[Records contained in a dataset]

(* ===== verification/StateMachine.v ===== *)
(** * StateMachine: the tunnel lifecycle reducer
    (crates/tunnel-core/src/state_machine.rs). Every lifecycle change passes
    through [transition]; the state carries a bounded journal of the changes. *)
From S2P Require Import Prelude Text Net Domain.

Definition JOURNAL_LIMIT : nat := 200.

Module RuntimePhase.
Inductive t :=
  | Stopped | Starting | Connecting | Authenticating | EstablishingForward | Healthy
  | Degraded | Reconnecting | Blocked | Stopping | Failed.
#[global] Instance t_eq_dec : EqDecision t.
Proof. solve_decision. Defined.

(** [impl From<&RuntimeState> for RuntimePhase] *)
Definition from (s : RuntimeState.t) : t :=
  match s with
  | RuntimeState.Stopped => Stopped
  | RuntimeState.Starting _ => Starting
  | RuntimeState.Connecting _ _ _ => Connecting
  | RuntimeState.Authenticating _ _ => Authenticating
  | RuntimeState.EstablishingForward => EstablishingForward
  | RuntimeState.Healthy _ => Healthy
  | RuntimeState.Degraded _ _ => Degraded
  | RuntimeState.Reconnecting _ _ _ => Reconnecting
  | RuntimeState.Blocked _ => Blocked
  | RuntimeState.Stopping => Stopping
  | RuntimeState.Failed _ => Failed
  end.

(** [{phase:?}] *)
Definition debug (p : t) : string :=
  match p with
  | Stopped => "Stopped" | Starting => "Starting" | Connecting => "Connecting"
  | Authenticating => "Authenticating" | EstablishingForward => "EstablishingForward"
  | Healthy => "Healthy" | Degraded => "Degraded" | Reconnecting => "Reconnecting"
  | Blocked => "Blocked" | Stopping => "Stopping" | Failed => "Failed"
  end.
End RuntimePhase.

Record Lifecycle := mkLifecycle {
  desired : DesiredState.t;
  runtime : RuntimeState.t;
  listener : ListenerState.t;
  health : HealthState;
  generation : Z
}.

Module Event.
Inductive t :=
  | Start | Stop | Restart | ConfigChanged
  | ShutdownComplete (generation : Z)
  | Phase (generation : Z) (phase : StartPhase.t)
  | ListenerBound (generation : Z) (address : SocketAddr)
  | ListenerConflict (generation : Z) (address : SocketAddr)
  | Connecting (generation hop total_hops attempt : Z)
  | Authenticating (generation hop total_hops : Z)
  | Authenticated (generation : Z)
  | HopAuthenticated (generation : Z)
  | ForwardReady (generation : Z)
  | PingSucceeded (generation : Z) (at_ : Instant) (rtt : Duration)
  | PingFailed (generation : Z) (at_ : Instant) (attempt : Z) (next_retry_at : Instant)
  | Disconnected (generation : Z) (error : TunnelError) (attempt : Z) (next_retry_at : Instant).

Definition generation (e : t) : option Z :=
  match e with
  | Start | Stop | Restart | ConfigChanged => None
  | ShutdownComplete g | Phase g _ | ListenerBound g _ | ListenerConflict g _
  | Connecting g _ _ _ | Authenticating g _ _ | Authenticated g | HopAuthenticated g
  | ForwardReady g | PingSucceeded g _ _ | PingFailed g _ _ _ | Disconnected g _ _ _ => Some g
  end.

Definition cause (e : t) : string :=
  match e with
  | Start => "start"
  | Stop => "stop"
  | Restart => "restart"
  | ConfigChanged => "config_changed"
  | ShutdownComplete _ => "shutdown_complete"
  | Phase _ _ => "start_phase"
  | ListenerBound _ _ => "listener_bound"
  | ListenerConflict _ _ => "listener_conflict"
  | Connecting _ _ _ _ => "connecting"
  | Authenticating _ _ _ => "authenticating"
  | Authenticated _ => "authenticated"
  | HopAuthenticated _ => "hop_authenticated"
  | ForwardReady _ => "forward_ready"
  | PingSucceeded _ _ _ => "ping_succeeded"
  | PingFailed _ _ _ _ => "ping_failed"
  | Disconnected _ _ _ _ => "disconnected"
  end.
End Event.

* _EXERCISE_
Above are the entries. Quote exactly the lines from the one bearing "desired : DesiredState.t;" through the one bearing "ForwardReady _ =>".

* _OUTPUT FOR THIS TASK_
  desired : DesiredState.t;
  runtime : RuntimeState.t;
  listener : ListenerState.t;
  health : HealthState;
  generation : Z
}.

Module Event.
Inductive t :=
  | Start | Stop | Restart | ConfigChanged
  | ShutdownComplete (generation : Z)
  | Phase (generation : Z) (phase : StartPhase.t)
  | ListenerBound (generation : Z) (address : SocketAddr)
  | ListenerConflict (generation : Z) (address : SocketAddr)
  | Connecting (generation hop total_hops attempt : Z)
  | Authenticating (generation hop total_hops : Z)
  | Authenticated (generation : Z)
  | HopAuthenticated (generation : Z)
  | ForwardReady (generation : Z)
  | PingSucceeded (generation : Z) (at_ : Instant) (rtt : Duration)
  | PingFailed (generation : Z) (at_ : Instant) (attempt : Z) (next_retry_at : Instant)
  | Disconnected (generation : Z) (error : TunnelError) (attempt : Z) (next_retry_at : Instant).

Definition generation (e : t) : option Z :=
  match e with
  | Start | Stop | Restart | ConfigChanged => None
  | ShutdownComplete g | Phase g _ | ListenerBound g _ | ListenerConflict g _
  | Connecting g _ _ _ | Authenticating g _ _ | Authenticated g | HopAuthenticated g
  | ForwardReady g | PingSucceeded g _ _ | PingFailed g _ _ _ | Disconnected g _ _ _ => Some g
  end.

Definition cause (e : t) : string :=
  match e with
  | Start => "start"
  | Stop => "stop"
  | Restart => "restart"
  | ConfigChanged => "config_changed"
  | ShutdownComplete _ => "shutdown_complete"
  | Phase _ _ => "start_phase"
  | ListenerBound _ _ => "listener_bound"
  | ListenerConflict _ _ => "listener_conflict"
  | Connecting _ _ _ _ => "connecting"
  | Authenticating _ _ _ => "authenticating"
  | Authenticated _ => "authenticated"
  | HopAuthenticated _ => "hop_authenticated"
  | ForwardReady _ => "forward_ready"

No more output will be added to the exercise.